# Activity:
Restate all the data word for word, leaving nothing out.
*** Entries provided Section Begins ***
(** 5% of the 21-digit amount that 100.00000000 converted at
    150.12345678 makes. *)
Lemma commission_is_unrounded_product_witness :
  let converted :=
    ExchangeRateService.convert_currency (mkDec 10000000000 (-8))
                                         (mkDec 15012345678 (-8)) in
  let r := calculate_commission svc5 no_rows converted usd None in
  res_amount r = mkDec 750617283900000000000 (-18)
  /\ res_amount r = exact_mul converted (res_rate r).
Proof.
  intros converted r. split; [vm_compute; reflexivity|].
  assert (Hu : unrounded converted
                 (_get_commission_rate svc5 no_rows (Some usd) None)).
  { apply shaped_unrounded.
    - vm_compute. reflexivity.
    - unfold rate_shaped. vm_compute. intuition discriminate. }
  exact (proj1 (commission_is_unrounded_product svc5 no_rows converted usd None Hu)).
Defined.

End CommissionRounding.

(** ** Commission rate resolution *)

Section CommissionWaterfall.

Import CommissionService.

Ltac settle_level hi l lo :=
  exists hi, l, lo;
  split; [reflexivity|];
  split; [repeat constructor|];
  cbn [offer resolved_provider mbind option_bind fmap option_map mret];
  repeat match goal with
         | H : _ = _ |- _ => rewrite H
         end;
  reflexivity.

Ltac settle :=
  first [ settle_level (@nil Level) ProviderCurrency
            [ProviderOnly; ProviderDefault; CurrencyOnly; GlobalSetting; SystemDefault]
        | settle_level [ProviderCurrency] ProviderOnly
            [ProviderDefault; CurrencyOnly; GlobalSetting; SystemDefault]
        | settle_level [ProviderCurrency; ProviderOnly] ProviderDefault
            [CurrencyOnly; GlobalSetting; SystemDefault]
        | settle_level [ProviderCurrency; ProviderOnly; ProviderDefault] CurrencyOnly
            [GlobalSetting; SystemDefault]
        | settle_level [ProviderCurrency; ProviderOnly; ProviderDefault; CurrencyOnly]
            GlobalSetting [SystemDefault]
        | settle_level [ProviderCurrency; ProviderOnly; ProviderDefault; CurrencyOnly;
                        GlobalSetting]
            SystemDefault (@nil Level) ].

Lemma first_offer_wins (svc : Service) (t : Tables) (c : Currency)
      (provider_id : option string) :
  exists hi l lo,
    precedence = (hi ++ l :: lo)%list
    /\ Forall (fun l' => offer svc t c (resolved_provider t provider_id) l' = None) hi
    /\ offer svc t c (resolved_provider t provider_id) l
       = Some (_get_commission_rate svc t (Some c) provider_id).
Proof.
  unfold _get_commission_rate, resolved_provider.
  destruct provider_id as [pid|]; cbn [mbind option_bind].
  - destruct (String.eqb pid "") eqn:Hpid.
    + destruct (first_setting t (q_currency_only c)) eqn:H4;
      destruct (first_setting t q_global) eqn:H5; settle.
    + destruct (get_active_provider t pid) as [p|] eqn:Hp.
      * destruct (first_setting t (q_provider_currency p c)) eqn:H1;
        destruct (first_setting t (q_provider_only p)) eqn:H2;
        destruct (truthy (commission_rate p)) eqn:H3;
        destruct (first_setting t (q_currency_only c)) eqn:H4;
        destruct (first_setting t q_global) eqn:H5; settle.
      * destruct (first_setting t (q_currency_only c)) eqn:H4;
        destruct (first_setting t q_global) eqn:H5; settle.
  - destruct (first_setting t (q_currency_only c)) eqn:H4;
    destruct (first_setting t q_global) eqn:H5; settle.
Qed.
*** Entries provided Section Ends ***
# Response:
(** 5% of the 21-digit amount that 100.00000000 converted at
    150.12345678 makes. *)
Lemma commission_is_unrounded_product_witness :
  let converted :=
    ExchangeRateService.convert_currency (mkDec 10000000000 (-8))
                                         (mkDec 15012345678 (-8)) in
  let r := calculate_commission svc5 no_rows converted usd None in
  res_amount r = mkDec 750617283900000000000 (-18)
  /\ res_amount r = exact_mul converted (res_rate r).
Proof.
  intros converted r. split; [vm_compute; reflexivity|].
  assert (Hu : unrounded converted
                 (_get_commission_rate svc5 no_rows (Some usd) None)).
  { apply shaped_unrounded.
    - vm_compute. reflexivity.
    - unfold rate_shaped. vm_compute. intuition discriminate. }
  exact (proj1 (commission_is_unrounded_product svc5 no_rows converted usd None Hu)).
Defined.

End CommissionRounding.

(** ** Commission rate resolution *)

Section CommissionWaterfall.

Import CommissionService.

Ltac settle_level hi l lo :=
  exists hi, l, lo;
  split; [reflexivity|];
  split; [repeat constructor|];
  cbn [offer resolved_provider mbind option_bind fmap option_map mret];
  repeat match goal with
         | H : _ = _ |- _ => rewrite H
         end;
  reflexivity.

Ltac settle :=
  first [ settle_level (@nil Level) ProviderCurrency
            [ProviderOnly; ProviderDefault; CurrencyOnly; GlobalSetting; SystemDefault]
        | settle_level [ProviderCurrency] ProviderOnly
            [ProviderDefault; CurrencyOnly; GlobalSetting; SystemDefault]
        | settle_level [ProviderCurrency; ProviderOnly] ProviderDefault
            [CurrencyOnly; GlobalSetting; SystemDefault]
        | settle_level [ProviderCurrency; ProviderOnly; ProviderDefault] CurrencyOnly
            [GlobalSetting; SystemDefault]
        | settle_level [ProviderCurrency; ProviderOnly; ProviderDefault; CurrencyOnly]
            GlobalSetting [SystemDefault]
        | settle_level [ProviderCurrency; ProviderOnly; ProviderDefault; CurrencyOnly;
                        GlobalSetting]
            SystemDefault (@nil Level) ].

Lemma first_offer_wins (svc : Service) (t : Tables) (c : Currency)
      (provider_id : option string) :
  exists hi l lo,
    precedence = (hi ++ l :: lo)%list
    /\ Forall (fun l' => offer svc t c (resolved_provider t provider_id) l' = None) hi
    /\ offer svc t c (resolved_provider t provider_id) l
       = Some (_get_commission_rate svc t (Some c) provider_id).
Proof.
  unfold _get_commission_rate, resolved_provider.
  destruct provider_id as [pid|]; cbn [mbind option_bind].
  - destruct (String.eqb pid "") eqn:Hpid.
    + destruct (first_setting t (q_currency_only c)) eqn:H4;
      destruct (first_setting t q_global) eqn:H5; settle.
    + destruct (get_active_provider t pid) as [p|] eqn:Hp.
      * destruct (first_setting t (q_provider_currency p c)) eqn:H1;
        destruct (first_setting t (q_provider_only p)) eqn:H2;
        destruct (truthy (commission_rate p)) eqn:H3;
        destruct (first_setting t (q_currency_only c)) eqn:H4;
        destruct (first_setting t q_global) eqn:H5; settle.
      * destruct (first_setting t (q_currency_only c)) eqn:H4;
        destruct (first_setting t q_global) eqn:H5; settle.
  - destruct (first_setting t (q_currency_only c)) eqn:H4;
    destruct (first_setting t q_global) eqn:H5; settle.
Qed.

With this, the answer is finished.